> **Exercise instructions**
Please return the lines below verbatim, beginning at the one that has "Definition controller_indexers (i" and stopping after the one that has "(caches : Caches) : result", and add no other lines.

═══ Dataset content ═══

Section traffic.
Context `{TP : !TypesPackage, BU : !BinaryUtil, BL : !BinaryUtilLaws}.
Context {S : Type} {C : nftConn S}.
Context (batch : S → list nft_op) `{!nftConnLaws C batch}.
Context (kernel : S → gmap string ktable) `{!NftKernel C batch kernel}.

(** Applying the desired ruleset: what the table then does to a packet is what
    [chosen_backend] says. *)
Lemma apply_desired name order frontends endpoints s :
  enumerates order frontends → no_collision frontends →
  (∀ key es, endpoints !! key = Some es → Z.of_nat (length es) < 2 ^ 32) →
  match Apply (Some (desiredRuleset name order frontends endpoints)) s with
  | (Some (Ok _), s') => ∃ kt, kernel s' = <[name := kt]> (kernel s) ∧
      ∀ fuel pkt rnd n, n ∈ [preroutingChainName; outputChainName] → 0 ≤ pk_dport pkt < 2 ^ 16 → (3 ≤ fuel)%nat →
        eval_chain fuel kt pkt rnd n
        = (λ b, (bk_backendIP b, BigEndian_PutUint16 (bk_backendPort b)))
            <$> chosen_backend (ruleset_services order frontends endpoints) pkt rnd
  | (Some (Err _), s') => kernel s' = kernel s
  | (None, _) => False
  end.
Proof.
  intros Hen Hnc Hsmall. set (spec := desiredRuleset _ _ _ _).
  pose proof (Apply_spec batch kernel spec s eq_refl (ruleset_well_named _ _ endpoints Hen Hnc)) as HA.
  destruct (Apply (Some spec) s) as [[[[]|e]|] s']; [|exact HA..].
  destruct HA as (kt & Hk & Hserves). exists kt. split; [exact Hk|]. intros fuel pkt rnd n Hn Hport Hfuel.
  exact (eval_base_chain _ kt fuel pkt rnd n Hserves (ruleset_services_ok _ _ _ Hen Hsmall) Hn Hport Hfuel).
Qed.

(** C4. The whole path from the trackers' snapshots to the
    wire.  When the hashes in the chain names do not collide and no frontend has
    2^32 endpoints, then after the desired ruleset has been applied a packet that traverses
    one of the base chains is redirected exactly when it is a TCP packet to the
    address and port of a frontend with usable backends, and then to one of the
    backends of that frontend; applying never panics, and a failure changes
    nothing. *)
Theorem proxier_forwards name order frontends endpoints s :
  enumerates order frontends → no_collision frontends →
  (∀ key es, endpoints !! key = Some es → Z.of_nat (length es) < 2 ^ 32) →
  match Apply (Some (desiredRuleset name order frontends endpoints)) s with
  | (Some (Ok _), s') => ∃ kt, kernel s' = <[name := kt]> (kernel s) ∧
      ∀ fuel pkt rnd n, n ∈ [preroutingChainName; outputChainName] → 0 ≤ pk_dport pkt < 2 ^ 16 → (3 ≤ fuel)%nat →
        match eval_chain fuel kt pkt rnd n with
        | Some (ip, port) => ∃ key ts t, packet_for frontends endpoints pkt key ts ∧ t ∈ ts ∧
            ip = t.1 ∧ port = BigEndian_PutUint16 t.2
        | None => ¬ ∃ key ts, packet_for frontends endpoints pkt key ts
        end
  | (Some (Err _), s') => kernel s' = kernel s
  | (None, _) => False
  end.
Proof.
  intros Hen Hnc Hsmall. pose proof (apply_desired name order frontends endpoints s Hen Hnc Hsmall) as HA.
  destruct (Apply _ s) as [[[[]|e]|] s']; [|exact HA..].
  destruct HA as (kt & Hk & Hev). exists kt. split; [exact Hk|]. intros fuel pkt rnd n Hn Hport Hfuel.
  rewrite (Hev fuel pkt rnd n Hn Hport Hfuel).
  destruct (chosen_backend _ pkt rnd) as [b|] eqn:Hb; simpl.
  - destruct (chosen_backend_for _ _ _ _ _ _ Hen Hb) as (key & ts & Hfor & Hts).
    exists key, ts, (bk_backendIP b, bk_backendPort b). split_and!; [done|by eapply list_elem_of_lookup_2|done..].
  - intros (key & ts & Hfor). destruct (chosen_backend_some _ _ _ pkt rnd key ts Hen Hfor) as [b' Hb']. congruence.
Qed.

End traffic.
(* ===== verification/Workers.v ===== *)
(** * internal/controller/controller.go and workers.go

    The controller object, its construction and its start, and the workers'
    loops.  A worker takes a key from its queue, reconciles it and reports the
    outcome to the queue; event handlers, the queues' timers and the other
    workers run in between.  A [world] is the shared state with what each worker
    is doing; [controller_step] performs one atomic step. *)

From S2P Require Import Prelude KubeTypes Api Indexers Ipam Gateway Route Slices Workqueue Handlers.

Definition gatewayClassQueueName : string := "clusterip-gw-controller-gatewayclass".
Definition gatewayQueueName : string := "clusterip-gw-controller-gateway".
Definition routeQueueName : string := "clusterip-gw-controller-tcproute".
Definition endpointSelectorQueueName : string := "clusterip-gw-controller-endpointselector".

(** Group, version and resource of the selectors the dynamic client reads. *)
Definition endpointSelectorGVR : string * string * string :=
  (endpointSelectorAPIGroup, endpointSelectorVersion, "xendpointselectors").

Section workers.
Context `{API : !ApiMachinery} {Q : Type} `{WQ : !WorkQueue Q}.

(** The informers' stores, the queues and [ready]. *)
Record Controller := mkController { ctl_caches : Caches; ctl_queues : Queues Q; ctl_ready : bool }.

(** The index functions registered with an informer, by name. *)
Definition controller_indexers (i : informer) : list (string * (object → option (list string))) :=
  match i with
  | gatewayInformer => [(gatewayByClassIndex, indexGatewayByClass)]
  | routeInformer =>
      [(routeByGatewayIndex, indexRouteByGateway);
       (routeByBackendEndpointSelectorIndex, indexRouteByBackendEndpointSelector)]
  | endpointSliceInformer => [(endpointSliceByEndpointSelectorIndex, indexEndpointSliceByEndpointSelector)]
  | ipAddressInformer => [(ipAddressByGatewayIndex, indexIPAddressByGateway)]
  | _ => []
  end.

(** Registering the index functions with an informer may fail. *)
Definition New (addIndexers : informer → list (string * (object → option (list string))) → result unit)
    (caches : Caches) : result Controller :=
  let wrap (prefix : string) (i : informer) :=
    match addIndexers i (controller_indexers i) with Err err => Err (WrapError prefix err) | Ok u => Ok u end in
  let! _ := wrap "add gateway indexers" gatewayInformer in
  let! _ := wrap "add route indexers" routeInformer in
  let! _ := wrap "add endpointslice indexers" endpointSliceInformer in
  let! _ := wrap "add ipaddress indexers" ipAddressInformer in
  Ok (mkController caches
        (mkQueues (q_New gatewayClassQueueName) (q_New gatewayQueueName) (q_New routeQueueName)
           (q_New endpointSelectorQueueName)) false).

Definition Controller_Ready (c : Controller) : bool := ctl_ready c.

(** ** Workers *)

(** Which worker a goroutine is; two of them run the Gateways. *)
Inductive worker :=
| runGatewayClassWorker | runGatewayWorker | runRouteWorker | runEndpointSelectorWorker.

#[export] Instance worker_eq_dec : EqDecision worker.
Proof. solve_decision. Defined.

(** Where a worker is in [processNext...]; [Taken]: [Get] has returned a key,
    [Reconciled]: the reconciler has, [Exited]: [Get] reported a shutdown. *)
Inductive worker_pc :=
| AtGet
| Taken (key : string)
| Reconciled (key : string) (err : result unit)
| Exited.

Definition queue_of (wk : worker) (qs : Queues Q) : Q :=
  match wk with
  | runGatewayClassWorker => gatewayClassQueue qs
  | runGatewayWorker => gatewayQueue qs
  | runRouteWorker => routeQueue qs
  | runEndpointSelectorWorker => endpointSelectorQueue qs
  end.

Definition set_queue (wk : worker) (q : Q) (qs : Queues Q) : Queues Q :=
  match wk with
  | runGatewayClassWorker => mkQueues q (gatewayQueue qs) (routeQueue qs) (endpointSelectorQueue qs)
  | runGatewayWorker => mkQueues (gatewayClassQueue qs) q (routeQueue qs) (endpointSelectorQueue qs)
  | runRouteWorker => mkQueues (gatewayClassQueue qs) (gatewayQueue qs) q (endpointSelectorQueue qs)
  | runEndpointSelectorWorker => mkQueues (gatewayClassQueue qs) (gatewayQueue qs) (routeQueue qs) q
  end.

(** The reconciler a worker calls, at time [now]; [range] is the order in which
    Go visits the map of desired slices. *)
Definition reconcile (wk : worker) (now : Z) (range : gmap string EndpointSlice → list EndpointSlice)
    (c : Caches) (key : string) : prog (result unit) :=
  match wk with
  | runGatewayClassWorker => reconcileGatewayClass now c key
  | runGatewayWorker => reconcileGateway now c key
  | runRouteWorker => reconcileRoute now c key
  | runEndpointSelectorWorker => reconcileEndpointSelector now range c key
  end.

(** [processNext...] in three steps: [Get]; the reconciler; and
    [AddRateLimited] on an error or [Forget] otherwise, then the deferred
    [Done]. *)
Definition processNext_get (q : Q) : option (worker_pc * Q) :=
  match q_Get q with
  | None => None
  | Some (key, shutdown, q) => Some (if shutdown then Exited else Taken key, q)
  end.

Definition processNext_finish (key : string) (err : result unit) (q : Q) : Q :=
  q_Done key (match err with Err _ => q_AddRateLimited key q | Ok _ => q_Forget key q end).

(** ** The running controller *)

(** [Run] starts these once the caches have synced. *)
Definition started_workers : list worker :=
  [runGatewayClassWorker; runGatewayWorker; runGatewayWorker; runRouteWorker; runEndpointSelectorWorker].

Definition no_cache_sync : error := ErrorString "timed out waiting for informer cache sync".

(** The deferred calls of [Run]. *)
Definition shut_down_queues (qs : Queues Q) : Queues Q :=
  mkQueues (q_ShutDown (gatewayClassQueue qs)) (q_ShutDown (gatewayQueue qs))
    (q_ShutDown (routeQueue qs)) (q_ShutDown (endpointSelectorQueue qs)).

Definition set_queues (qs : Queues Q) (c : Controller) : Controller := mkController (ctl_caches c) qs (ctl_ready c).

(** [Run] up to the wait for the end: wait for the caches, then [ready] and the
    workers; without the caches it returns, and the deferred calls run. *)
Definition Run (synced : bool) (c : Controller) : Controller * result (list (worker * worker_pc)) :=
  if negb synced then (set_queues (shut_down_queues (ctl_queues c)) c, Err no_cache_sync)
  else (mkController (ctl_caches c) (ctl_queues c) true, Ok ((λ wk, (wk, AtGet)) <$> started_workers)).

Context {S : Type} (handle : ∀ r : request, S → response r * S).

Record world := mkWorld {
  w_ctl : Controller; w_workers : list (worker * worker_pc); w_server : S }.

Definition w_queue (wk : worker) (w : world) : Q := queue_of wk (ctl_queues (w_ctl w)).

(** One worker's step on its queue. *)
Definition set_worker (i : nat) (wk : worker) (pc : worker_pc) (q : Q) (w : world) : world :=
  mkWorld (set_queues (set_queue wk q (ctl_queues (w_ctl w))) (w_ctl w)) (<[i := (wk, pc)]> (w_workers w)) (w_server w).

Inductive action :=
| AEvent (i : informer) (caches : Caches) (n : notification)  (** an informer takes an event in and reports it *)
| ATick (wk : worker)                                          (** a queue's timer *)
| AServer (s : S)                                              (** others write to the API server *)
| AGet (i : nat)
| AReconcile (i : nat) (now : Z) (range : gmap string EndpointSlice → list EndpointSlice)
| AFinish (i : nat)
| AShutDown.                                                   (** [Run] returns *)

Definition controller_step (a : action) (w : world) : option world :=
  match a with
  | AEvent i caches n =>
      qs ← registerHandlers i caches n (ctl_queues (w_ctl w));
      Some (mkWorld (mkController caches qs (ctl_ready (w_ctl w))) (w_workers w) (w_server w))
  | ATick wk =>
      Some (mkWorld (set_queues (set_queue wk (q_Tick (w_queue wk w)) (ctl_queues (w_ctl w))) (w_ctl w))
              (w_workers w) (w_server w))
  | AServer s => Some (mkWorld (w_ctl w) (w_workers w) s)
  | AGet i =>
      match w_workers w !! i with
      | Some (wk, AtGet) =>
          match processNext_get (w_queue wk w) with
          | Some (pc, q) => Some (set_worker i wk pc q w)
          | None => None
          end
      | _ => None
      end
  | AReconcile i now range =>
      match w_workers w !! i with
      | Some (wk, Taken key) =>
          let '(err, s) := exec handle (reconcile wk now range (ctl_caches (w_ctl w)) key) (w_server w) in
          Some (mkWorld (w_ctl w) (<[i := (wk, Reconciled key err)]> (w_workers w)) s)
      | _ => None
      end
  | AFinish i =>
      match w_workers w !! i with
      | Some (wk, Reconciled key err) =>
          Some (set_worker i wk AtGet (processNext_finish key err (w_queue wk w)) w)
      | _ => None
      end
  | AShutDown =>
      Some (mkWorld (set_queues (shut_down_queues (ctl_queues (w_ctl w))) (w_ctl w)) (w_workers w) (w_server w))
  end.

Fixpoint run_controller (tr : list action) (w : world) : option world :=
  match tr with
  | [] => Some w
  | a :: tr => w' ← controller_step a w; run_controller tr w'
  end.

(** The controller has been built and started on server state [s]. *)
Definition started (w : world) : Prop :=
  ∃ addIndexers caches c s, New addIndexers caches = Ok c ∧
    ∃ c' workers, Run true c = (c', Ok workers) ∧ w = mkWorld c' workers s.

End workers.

═══

> **Answer space**
Definition controller_indexers (i : informer) : list (string * (object → option (list string))) :=
  match i with
  | gatewayInformer => [(gatewayByClassIndex, indexGatewayByClass)]
  | routeInformer =>
      [(routeByGatewayIndex, indexRouteByGateway);
       (routeByBackendEndpointSelectorIndex, indexRouteByBackendEndpointSelector)]
  | endpointSliceInformer => [(endpointSliceByEndpointSelectorIndex, indexEndpointSliceByEndpointSelector)]
  | ipAddressInformer => [(ipAddressByGatewayIndex, indexIPAddressByGateway)]
  | _ => []
  end.

(** Registering the index functions with an informer may fail. *)
Definition New (addIndexers : informer → list (string * (object → option (list string))) → result unit)
    (caches : Caches) : result Controller :=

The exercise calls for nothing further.